WHAT THE EXERCISE ASKS:
Output every record again so that it matches the original word for word.

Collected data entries
(** * RRT motion planning (CSCI3302_hw2_rrt.py): a shallow embedding

    Points are n-dimensional vectors, written as lists.  Python
    exceptions are values of [exn]; a call that may raise returns
    [exn + A].  [Node] objects live in a store and are named by their
    address, so that a parent link is a reference, as in Python.

    Numbers are real numbers where only the structure of the code
    matters (shapes, loops, errors, the store, the generators).  Module
    [Binary64] gives the validity predicate on the binary64 numbers of
    numpy, operation by operation, for what depends on rounding. *)

From Stdlib Require Import Floats.
From Stdlib Require Import List ZArith Reals Lra Lia.
Import ListNotations.

Local Open Scope R_scope.

Set Warnings "-inexact-float".

(** ** Exceptions and results *)

Inductive exn : Type :=
| NotImplementedError
| IndexError
| ValueError.

Definition result (A : Type) : Type := (exn + A)%type.

Definition Ok {A : Type} (a : A) : result A := inr a.
Definition Raise {A : Type} (e : exn) : result A := inl e.

(** ** Points and numpy arithmetic *)

Definition Point : Type := list R.

Definition Rltb (x y : R) : bool := if Rlt_dec x y then true else false.
Definition Rleb (x y : R) : bool := if Rle_dec x y then true else false.
Definition Rgeb (x y : R) : bool := if Rge_dec x y then true else false.

(** [a - b] on one-dimensional arrays: elementwise on equal shapes, an
    array of one element is broadcast, other shapes raise [ValueError]. *)
Definition np_sub (a b : Point) : result Point :=
  if Nat.eqb (length a) (length b)
  then Ok (map (fun xy => fst xy - snd xy) (combine a b))
  else match a, b with
       | [x], _ => Ok (map (fun y => x - y) b)
       | _, [y] => Ok (map (fun x => x - y) a)
       | _, _ => Raise ValueError
       end.

Definition sum_sq (v : Point) : R := fold_right (fun x acc => x * x + acc) 0 v.

(** [np.linalg.norm] of a one-dimensional array. *)
Definition np_linalg_norm (v : Point) : R := sqrt (sum_sq v).

(** The Euclidean distance between two points of the same dimension. *)
Fixpoint sq_dist (p q : Point) : R :=
  match p, q with
  | x :: p', y :: q' => (x - y) * (x - y) + sq_dist p' q'
  | _, _ => 0
  end.

Definition euclidean_distance (p q : Point) : R := sqrt (sq_dist p q).

(** ** World set-up: the validity predicate *)

Definition Bounds : Type := list (R * R).
Definition Obstacle : Type := (Point * R)%type.

(** The first loop of [state_is_valid], from dimension [dim] on.
    [Ok false] is the early [return False]; [Ok true] means that the
    loop ran to its end. *)
Fixpoint bounds_loop (state : Point) (rest : Bounds) (dim : nat) : result bool :=
  match rest with
  | [] => Ok true
  | (lo, hi) :: rest' =>
      match nth_error state dim with
      | None => Raise IndexError
      | Some x =>
          if Rltb x lo then Ok false
          else if Rgeb x hi then Ok false
          else bounds_loop state rest' (S dim)
      end
  end.

(** The second loop of [state_is_valid]. *)
Fixpoint obstacles_loop (state : Point) (obstacles : list Obstacle) : result bool :=
  match obstacles with
  | [] => Ok true
  | obs :: rest =>
      match np_sub state (fst obs) with
      | inl e => Raise e
      | inr v =>
          if Rleb (np_linalg_norm v) (snd obs) then Ok false
          else obstacles_loop state rest
      end
  end.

RESPONSE FOR THIS EXERCISE:
(** * RRT motion planning (CSCI3302_hw2_rrt.py): a shallow embedding

    Points are n-dimensional vectors, written as lists.  Python
    exceptions are values of [exn]; a call that may raise returns
    [exn + A].  [Node] objects live in a store and are named by their
    address, so that a parent link is a reference, as in Python.

    Numbers are real numbers where only the structure of the code
    matters (shapes, loops, errors, the store, the generators).  Module
    [Binary64] gives the validity predicate on the binary64 numbers of
    numpy, operation by operation, for what depends on rounding. *)

From Stdlib Require Import Floats.
From Stdlib Require Import List ZArith Reals Lra Lia.
Import ListNotations.

Local Open Scope R_scope.

Set Warnings "-inexact-float".

(** ** Exceptions and results *)

Inductive exn : Type :=
| NotImplementedError
| IndexError
| ValueError.

Definition result (A : Type) : Type := (exn + A)%type.

Definition Ok {A : Type} (a : A) : result A := inr a.
Definition Raise {A : Type} (e : exn) : result A := inl e.

(** ** Points and numpy arithmetic *)

Definition Point : Type := list R.

Definition Rltb (x y : R) : bool := if Rlt_dec x y then true else false.
Definition Rleb (x y : R) : bool := if Rle_dec x y then true else false.
Definition Rgeb (x y : R) : bool := if Rge_dec x y then true else false.

(** [a - b] on one-dimensional arrays: elementwise on equal shapes, an
    array of one element is broadcast, other shapes raise [ValueError]. *)
Definition np_sub (a b : Point) : result Point :=
  if Nat.eqb (length a) (length b)
  then Ok (map (fun xy => fst xy - snd xy) (combine a b))
  else match a, b with
       | [x], _ => Ok (map (fun y => x - y) b)
       | _, [y] => Ok (map (fun x => x - y) a)
       | _, _ => Raise ValueError
       end.

Definition sum_sq (v : Point) : R := fold_right (fun x acc => x * x + acc) 0 v.

(** [np.linalg.norm] of a one-dimensional array. *)
Definition np_linalg_norm (v : Point) : R := sqrt (sum_sq v).

(** The Euclidean distance between two points of the same dimension. *)
Fixpoint sq_dist (p q : Point) : R :=
  match p, q with
  | x :: p', y :: q' => (x - y) * (x - y) + sq_dist p' q'
  | _, _ => 0
  end.

Definition euclidean_distance (p q : Point) : R := sqrt (sq_dist p q).

(** ** World set-up: the validity predicate *)

Definition Bounds : Type := list (R * R).
Definition Obstacle : Type := (Point * R)%type.

(** The first loop of [state_is_valid], from dimension [dim] on.
    [Ok false] is the early [return False]; [Ok true] means that the
    loop ran to its end. *)
Fixpoint bounds_loop (state : Point) (rest : Bounds) (dim : nat) : result bool :=
  match rest with
  | [] => Ok true
  | (lo, hi) :: rest' =>
      match nth_error state dim with
      | None => Raise IndexError
      | Some x =>
          if Rltb x lo then Ok false
          else if Rgeb x hi then Ok false
          else bounds_loop state rest' (S dim)
      end
  end.

(** The second loop of [state_is_valid]. *)
Fixpoint obstacles_loop (state : Point) (obstacles : list Obstacle) : result bool :=
  match obstacles with
  | [] => Ok true
  | obs :: rest =>
      match np_sub state (fst obs) with
      | inl e => Raise e
      | inr v =>
          if Rleb (np_linalg_norm v) (snd obs) then Ok false
          else obstacles_loop state rest
      end
  end.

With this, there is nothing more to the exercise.